Tas and I have talked quite a lot about this. We were very conscious of that when designing the project because there are a number of things that actually made that project possible, which I think are indications of the right things that you need to have in place. One was the right funding mechanisms which enable parity between the disciplines, from seed funding through to larger scale projects. And one of the things we did when we finished the project was actually to write directly to the IRC to say, please keep going with the New Horizons scheme. I think it’s now transformed into the COALESCE scheme. There needs to be equality and parity between the disciplines. It really meant that Tas and I were co-directors, from the beginning, so it wasn’t a humanities researcher coming over to an ecologist and asking can you help me with this service. It was about designing it together and running it together.
The second thing is, I think you know, that in UCD like many other universities, almost everything in the university is organised through schools, through disciplines. The major thing that helped with our project was obviously research institutes. So, in our case, right from the beginning in the symposia that we organised, for example, they were jointly organised and funded by the Earth Institute and the Humanities Institute. The research institutes, I think, are really, really key for providing a home for interdisciplinary projects.

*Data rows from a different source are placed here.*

Lemma conveyed_proceed tr s m s' notes :
  conveyed tr s → proceed c worker m s = Some (s', notes) → conveyed (tr ++ notes) s'.
Proof.
  intros Hs. unfold proceed. destruct (coll (rd s)) as [| |now [|e todo]|id name res|ack|k stays|] eqn:Hc; try done.
  - destruct (Protocol.next_message (dec (rd s))) as [[[[]|]|e|] dc]; intros ?; simplify_eq;
      apply (conveyed_same _ _ s); try done; try apply mute_nil; simpl;
      unfold start_flush, after_flush; by repeat case_match.
  - intros ?; simplify_eq. apply (conveyed_same _ _ s); try done. apply mute_nil.
  - intros ?; simplify_eq. apply (conveyed_same _ _ s); try done. apply mute_nil.
  - destruct (call _ _ _) as [[u|e] d]; intros ?; simplify_eq; apply (conveyed_same _ _ s); try done; try apply mute_nil.
    by intros a [= <-].
  - pose proof (co_acking _ _ Hs _ Hc) as Hack.
    assert (∀ s1, s1 = set_wire (set_acks (acks (wire s) ++ [ack]) (wire s)) (set_rd (set_coll Decoding (rd s)) s) → conveyed tr s1) as Hsend.
    { intros s1 ->. destruct Hs. split; simpl; try done. apply Forall_app. split; [done|by apply Forall_singleton]. }
    assert (conveyed tr (set_rd (set_coll Decoding (rd s)) s)) as Hskip.
    { rewrite <- (app_nil_r tr). apply (conveyed_same _ _ s); try done. apply mute_nil. }
    destruct (disp s) eqn:Hp; try (destruct (_ <? _); [|done]); intros ?; simplify_eq; rewrite app_nil_r; auto.
  - case_decide.
    + destruct (flush_call _ _ _ _ _ _) as [went d]. intros ?; simplify_eq. apply (conveyed_same _ _ s); try done.
      destruct went; intros ids; set_solver.
    + intros ?; simplify_eq. apply (conveyed_same _ _ s); try done; [apply mute_nil|]. by destruct stays.
Qed.

Lemma conveyed_next tr s e s' notes :
  bigints tr → conveyed tr s → next c worker s e = Some (s', notes) → conveyed (tr ++ notes) s'.
Proof.
  intros Hbig Hs. pose proof mute_nil as Hn.
  destruct e as [d| |failed| |m|failed| |k| |m| |m|k|sd|k|reported sent|k| |m|];
    try solve [intros E; by eauto using conveyed_forward, conveyed_call, conveyed_write, conveyed_hear];
    pose proof (co_acking _ _ Hs) as Hk; cbn [next]; unfold when.
  - intros ?; simplify_eq. by apply (conveyed_same _ _ s).
  - intros ?; simplify_eq. by apply (conveyed_same _ _ s).
  - destruct (disp s) eqn:Hp, (acks (wire s)); try done. destruct (_ && _); [|done]. intros ?; simplify_eq.
    eapply (conveyed_disp _ _ s); try done; [by intros i ?%elem_of_nil|apply no_frames|unfold returned; by rewrite Hp].
  - destruct (disp s) eqn:Hp; try done. destruct (_ && _); [|done]. intros ?; simplify_eq.
    eapply (conveyed_disp _ _ s); try done; [by intros i ?%elem_of_nil|apply no_frames].
  - destruct (coll (rd s)) eqn:Hc; try done. destruct (_ && _); [|done]. intros ?; simplify_eq. by apply (conveyed_same _ _ s).
  - destruct (coll (rd s)) eqn:Hc; try done. destruct (in_session s); [|done]. intros ?; simplify_eq.
    apply (conveyed_same _ _ s); try done. simpl. unfold start_flush, after_flush. by repeat case_match.
  - destruct (in_session s); [|done]. by apply conveyed_proceed.
  - destruct (coll (rd s)) eqn:Hc; try done. destruct (_ && _); [|done]. intros ?; simplify_eq.
    apply (conveyed_same _ _ s); try done. simpl. unfold start_flush, after_flush. by repeat case_match.
  - destruct (negb _); [|done]. intros ?; simplify_eq. by apply (conveyed_same _ _ s).
  - destruct (_ && _); [|done]. destruct (speaks sd (kid s)) as [kid'|] eqn:Hsp, (ChildProtocol.written sd); intros ?; simplify_eq.
    apply (conveyed_same _ _ s); try done; [intros ids; set_solver|]. simpl.
    destruct sd; simpl in Hsp; try case_decide; by simplify_eq.
  - destruct (_ && _); [|done]. intros ?; simplify_eq. by apply (conveyed_same _ _ s).
  - destruct (_ && _); [|done]. destruct (match sent with Some _ => _ | None => _ end). intros ?; simplify_eq.
    eapply (conveyed_disp _ _ s); try done; [intros x; set_solver|by intros i ?%elem_of_nil|apply no_frames].
  - destruct (_ && _); [|done]. intros ?; simplify_eq. by apply (conveyed_same _ _ s).
  - destruct (disp s) as [| | | | | | |o] eqn:Hp; try done. destruct (coll (rd s)) eqn:Hc; try done. destruct (_ && _); [|done].
    destruct o; intros ?; simplify_eq/=; apply (conveyed_same _ _ s); try done; simpl; rewrite ?Hc, ?Hp; try done; intros x; set_solver.
  - destruct (sup s) as [|held| | |]; try done; [destruct (call _ _ _)|]; intros ?; simplify_eq; by apply (conveyed_same _ _ s).
  - destruct (sup s); try done. destruct (negb _); [|done]. intros ?; simplify_eq. rewrite app_nil_r. destruct Hs.
    split; simpl; try done; [by intros i ?%elem_of_nil|apply no_frames|]. exists [], []. split_and!; [apply frames_nil|done|done].
Qed.

Lemma conveyed_leads d tr s : leads c worker (start c d) tr s → bigints tr → conveyed tr s.
Proof.
  intros H Hb. induction H as [|tr s e s' notes _ IH _ E].
  - split; simpl; try done; [by intros i ?%elem_of_nil|apply no_frames|exists [], []; split_and!; [apply frames_nil|done|done]|].
    by intros [|] ids a E.
  - assert (bigints tr) as Hb' by (intros i Hi; by apply Hb, leased_in_app). by eapply conveyed_next; auto.
Qed.

(** Whatever the interleaving, a child is handed only jobs its supervisor leased
    before: the dispatch frames it reads, however the socket cut them and whatever
    prior steps and acknowledgements are among them, are those of the batches. *)
Lemma handed_was_leased d tr s before ids after i :
  leads c worker (start c d) tr s → bigints tr → tr = before ++ Handed ids :: after → i ∈ ids → leased_in before i.
Proof. intros Hl Hb E Hi. exact (co_chained _ _ (conveyed_leads d tr s Hl Hb) before ids after E i Hi). Qed.

End Dispatch.
End SystemDispatch.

Now there are still many barriers to interdisciplinary research. We were aware from the beginning that one of the things that enabled our project to happen was that Tas and I were at a certain stage, shall we say kindly, an advanced stage in our careers, where we didn’t actually need to worry about the consequences for our careers of being involved in a project like this. The reason why I say that is because I think it is really risky for an early career scholar to get involved in a project like this, because as disciplines our means of kind of measuring success is not really readable to each other.
In the humanities, for example, we’re simply not used to co-authoring with multiple authors. We struggle to recognise what it means if you’re the third or the fourth author. When candidates for jobs come before humanities selection boards, for example, and they’ve mostly got a history of co-authoring, it’s very difficult for the panel to assess what the individual contribution to that is. In the humanities, we don’t read citation scores, in the same way as scientific disciplines. I would even go so far as to say in humanities, scholars are more likely to be cited frequently if they get things wrong, or if they say things that are controversial. Whereas in the sciences your citation score is everything.

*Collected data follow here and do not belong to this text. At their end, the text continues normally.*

Lemma simulated_child tr f k e f' notes :
  simulated tr f → fleet_next f (Child k e) = Some (f', notes) → simulated (tr ++ notes) f'.
Proof.
  intros (Hd & Hlen & H). cbn [fleet_next]. destruct (crew f !! k) as [[u s]|] eqn:Hk; [|done].
  destruct (next c u s e) as [[s' ns]|] eqn:E; [|done]. unfold when. destruct (own e) eqn:He; [|done]. intros ?; simplify_eq.
  destruct (H _ _ _ Hk) as (Hu & Hst & Hl).
  assert (leads c u (start c d0) (own_notes k tr ++ ns) s') as Hl'.
  { eapply leads_on; [done| |done]. by destruct e. }
  assert (∀ i, ¬ owns u d0 i) as Hfu by (intros i; apply Hfree; by eapply list_elem_of_lookup_2).
  pose proof (so_db _ _ _ _ (sound_leads _ _ _ _ _ Hbatch (sound_start c u d0 Hd0 Hfu Hconc) Hl')) as Hd'.
  split_and!; [done|simpl; by rewrite length_fmap, length_insert|]. intros j v sj Hj. simpl in Hj.
  rewrite list_lookup_fmap in Hj. apply fmap_Some in Hj as ([v' s0] & Hj & Ej). unfold spread in Ej. simplify_eq/=.
  destruct (decide (j = k)) as [->|Hne].
  - rewrite list_lookup_insert_eq in Hj by (by eapply lookup_lt_Some). simplify_eq. split_and!; [done|done|].
    by rewrite set_store_same, own_notes_app, own_notes_mine.
  - rewrite list_lookup_insert_ne in Hj by done. destruct (H _ _ _ Hj) as (Hv & Hstj & Hlj). split_and!; [done|done|].
    rewrite own_notes_app, own_notes_other by done.
    eapply (leads_on _ _ _ _ s0 (Elsewhere (store s'))); [exact Hlj| |done]. simpl. split; [done|].
    intros i Hi. rewrite Hstj, <- Hst. eapply (next_spares v' u); [|by rewrite Hst|done|done|done].
    intros ->. destruct Hne. by eapply NoDup_lookup.
Qed.

Lemma simulated_next tr f x f' notes :
  simulated tr f → fleet_lawful us f x → fleet_next f x = Some (f', notes) → simulated (tr ++ notes) f'.
Proof.
  intros Hs Hx. destruct x as [k e|m x|d|]; [by apply simulated_child|..]; cbn [fleet_next].
  - intros ?; simplify_eq. rewrite app_nil_r.
    destruct (chore_upkeep m x (shared f) (proj1 Hs)). apply simulated_settle; auto.
  - intros ?; simplify_eq. rewrite app_nil_r. destruct Hx as [Hd Ho]. apply simulated_settle; [done|by apply Hd, Hs|done].
  - intros ?; simplify_eq. rewrite app_nil_r. destruct Hs as (Hd & Hlen & H). split_and!; [done|by simpl; rewrite length_fmap|].
    intros k u s Hk. simpl in Hk. rewrite list_lookup_fmap in Hk. apply fmap_Some in Hk as ([u' s0] & Hk & E).
    unfold halt in E. simplify_eq/=. destruct (H _ _ _ Hk) as (Hu & Hst & Hl). split_and!; [done|done|].
    rewrite <- (app_nil_r (own_notes k tr)). by eapply (leads_on _ _ _ _ s0 Shutdown).
Qed.

(** C9. The children of a worker coordinate through the queue and nothing else:
    however the supervisors, the sweeps and the pruning of one worker and the rest
    of the world interleave, each supervisor goes through a run it could have gone
    through with the others as other sessions on the database, noting what it notes
    here. So all that is proved of one supervisor in [SystemLeases],
    [SystemDispatch], [SystemReports] and [SystemWedge] holds of every one of
    them, and the database keeps its invariant. *)
Theorem fleet_refines tr f :
  fleet_leads us (launch us d0) tr f →
  db_ok (shared f) ∧ length (crew f) = length us ∧
  ∀ k u s, crew f !! k = Some (u, s) →
    us !! k = Some u ∧ store s = shared f ∧ leads c u (start c d0) (own_notes k tr) s.
Proof.
  intros H. change (simulated tr f). induction H as [|tr f x f' notes _ IH Hx E]; [|by eapply simulated_next].
  split_and!; [done|simpl; by rewrite length_fmap|]. intros k u s Hk. simpl in Hk. rewrite list_lookup_fmap in Hk.
  apply fmap_Some in Hk as (u' & Hk & E). simplify_eq. split_and!; [done|done|]. apply leads_here.
Qed.

End Refined.

Lemma fleet_leads_run us f xs f' tr f0 tr0 :
  fleet_leads us f0 tr0 f → Forall (λ x, ∀ d, x ≠ Outside d) xs → fleet_run f xs = Some (f', tr) →
  fleet_leads us f0 (tr0 ++ tr) f'.
Proof.
  intros H Hxs. revert f tr0 tr H. induction Hxs as [|x xs Hx _ IH]; intros f tr0 tr H E; cbn [fleet_run] in E.
  - simplify_eq. by rewrite app_nil_r.
  - destruct (fleet_next f x) as [[f1 n1]|] eqn:E1; [|done]. cbn [mbind option_bind] in E.
    destruct (fleet_run f1 xs) as [[f2 n2]|] eqn:E2; [|done]. cbn [mbind option_bind] in E. simplify_eq.
    rewrite app_assoc. apply (IH f1); [|done]. eapply fleet_on; [done| |done]. destruct x; try done. by destruct (Hx d).
Qed.

End Fleet.

(** Two supervisors. The first leases a batch and its child dies with it; a sweep
    finds the leases when they have run out, and the second takes the jobs over. *)
Definition two : list uuid := [alice; bob].
Definition takeover : list doing :=
  (Child 0 <$> dies_early) ++
  [Chore (at_ 100000000) Sweep; Child 1 Begin; Child 1 (Call (at_ 100000001)); Child 1 (Call (at_ 100000002)); Cancel].
Definition taken_over : option (fleet * list (nat * note)) := fleet_run one_core (launch one_core two enqueued) takeover.

Example bob_takes_over :
  ((λ o : fleet * list (nat * note), (λ i, r ← jobs (shared o.1) !! i; locked_by r) <$> [1; 2; 4]) <$> taken_over) =
    Some (replicate 3 (Some bob)).
Proof. by vm_compute. Qed.

Lemma none_leased_yet u i : u ∈ two → ¬ owns u enqueued i.
Proof.
  intros Hu (r & Hr & Hh).
  assert (map_Forall (λ _ r, state r ≠ running) (jobs enqueued)) as Hn by (apply (bool_decide_unpack _); vm_compute; exact I).
  apply (Hn _ _ Hr). by apply held_running in Hh.
Qed.

(** The takeover: what the second supervisor did is a run of its own, in which it
    leased what the first had held. *)
Lemma fleet_refines_witness :
  ∃ f tr s, taken_over = Some (f, tr) ∧ crew f !! 1%nat = Some (bob, s) ∧ store s = shared f ∧
    leads one_core bob (start one_core enqueued) [Leased [1; 2]; LetGo LeasedAgain []; Leased [4]; LetGo LeasedAgain []] s.
Proof.
  destruct taken_over as [[f tr]|] eqn:E; [|vm_compute in E; discriminate].
  assert (from_option (λ o, own_notes 1 o.2) [] taken_over =
            [Leased [1; 2]; LetGo LeasedAgain []; Leased [4]; LetGo LeasedAgain []]) as Hn by (vm_compute; reflexivity).
  assert (from_option (λ o, match crew o.1 !! 1%nat with Some (u, _) => u | None => 0 end) 0 taken_over = bob) as Hu
    by (vm_compute; reflexivity).
  rewrite E in Hn, Hu. cbn [from_option fst snd] in Hn, Hu.
  destruct (crew f !! 1%nat) as [[u s]|] eqn:Hk; [|discriminate]. subst u.
  exists f, tr, s. split; [reflexivity|]. split; [exact Hk|]. rewrite <- Hn.
  destruct (fleet_refines one_core two enqueued) with (tr := tr) (f := f) as (_ & _ & H).
  - apply reachable_ok, enqueued_reachable.
  - apply (bool_decide_unpack _). vm_compute. exact I.
  - exact none_leased_yet.
  - vm_compute. discriminate.
  - vm_compute. discriminate.
  - apply (fleet_leads_run one_core two (launch one_core two enqueued) takeover f tr (launch one_core two enqueued) []).
    + apply fleet_here.
    + unfold takeover, dies_early, lease_batch. repeat constructor; intros d ?; discriminate.
    + exact E.
  - destruct (H _ _ _ Hk) as (_ & Hst & Hl). split; [exact Hst|exact Hl].
Defined.

End Fleet.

We have these very different ways of going about things, so it’s a real risk for early career scholars to engage in an interdisciplinary project which might end up with publications that are simply not readable when they try to get jobs in their own discipline. One of the things we did from the beginning was that we were conscious that one postdoc would be from the humanities, and one would be from the sciences. We were committed to having one journal publication in a humanities facing journal and one journal publication in a science journal, to ensure parity. So it is still difficult, I think, that kind of research, but hopefully the more that we do it and the more we show how, the more that there will be mechanisms there to recognise what success looks like.